┌──

(** * fence-api-backend: the access-code validator

    A shallow embedding of [netlify/functions/validate-code.js] (the
    appointment-based variant) and the properties its specification states
    about it.

    Conventions of the embedding.
    - A JavaScript string is the list of its UTF-16 code units ([jsstring]);
      literals of the source are written [js "..."], which decodes the UTF-8
      text of the literal into code units.
    - A JavaScript number is modelled on the integers: [number] is
      [option Z], with [None] standing for [NaN].  Epoch-millisecond
      timestamps, HTTP statuses and clock fields are all integral; fractional
      and infinite doubles are outside the embedding.
    - Values that come out of [JSON.parse] are [JsVal]s.
    - Everything the function reads from its environment (process
      environment, clock, network, the engine's [JSON.parse] and the
      implementation-defined part of [Date.parse]) is a field of [Host].
    - Effects (clock reads, outbound requests, [console.error]) are threaded
      through a state-and-exception monad [M]. *)

From Stdlib Require Import String Ascii DecimalString ZArith Bool List Lia.
Import ListNotations.

Set Warnings "-register-all".
Open Scope Z_scope.

(* ===================================================================== *)
(** ** JavaScript strings *)
(* ===================================================================== *)

Module JsString.

Definition jsstring := list Z.

(** Decoder of the UTF-8 bytes of a source literal into UTF-16 code units
    (one-, two- and three-byte sequences: the Basic Multilingual Plane). *)
Fixpoint utf8 (bs : list Z) : jsstring :=
  match bs with
  | [] => []
  | b0 :: r0 =>
    if b0 <? 128 then b0 :: utf8 r0
    else if b0 <? 224 then
      match r0 with
      | b1 :: r1 => ((b0 - 192) * 64 + (b1 - 128)) :: utf8 r1
      | [] => [b0]
      end
    else
      match r0 with
      | b1 :: b2 :: r2 =>
        ((b0 - 224) * 4096 + (b1 - 128) * 64 + (b2 - 128)) :: utf8 r2
      | _ => b0 :: r0
      end
  end.

Definition js (s : string) : jsstring :=
  utf8 (map (fun a => Z.of_N (N_of_ascii a)) (list_ascii_of_string s)).
Arguments js s%_string.

Fixpoint str_eqb (a b : jsstring) : bool :=
  match a, b with
  | [], [] => true
  | x :: a', y :: b' => (x =? y) && str_eqb a' b'
  | _, _ => false
  end.

Definition isEmpty (s : jsstring) : bool :=
  match s with [] => true | _ => false end.

(** [s.endsWith(t)]: the last [length t] code units of [s] are [t]. *)
Definition endsWith (s t : jsstring) : bool :=
  (length t <=? length s)%nat && str_eqb (skipn (length s - length t) s) t.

└──

### Action item
Nothing but the lines from the start of the data above through the line with "and infinite doubles" should appear in your answer, copied exactly.

### Your response
(** * fence-api-backend: the access-code validator

    A shallow embedding of [netlify/functions/validate-code.js] (the
    appointment-based variant) and the properties its specification states
    about it.

    Conventions of the embedding.
    - A JavaScript string is the list of its UTF-16 code units ([jsstring]);
      literals of the source are written [js "..."], which decodes the UTF-8
      text of the literal into code units.
    - A JavaScript number is modelled on the integers: [number] is
      [option Z], with [None] standing for [NaN].  Epoch-millisecond
      timestamps, HTTP statuses and clock fields are all integral; fractional
      and infinite doubles are outside the embedding.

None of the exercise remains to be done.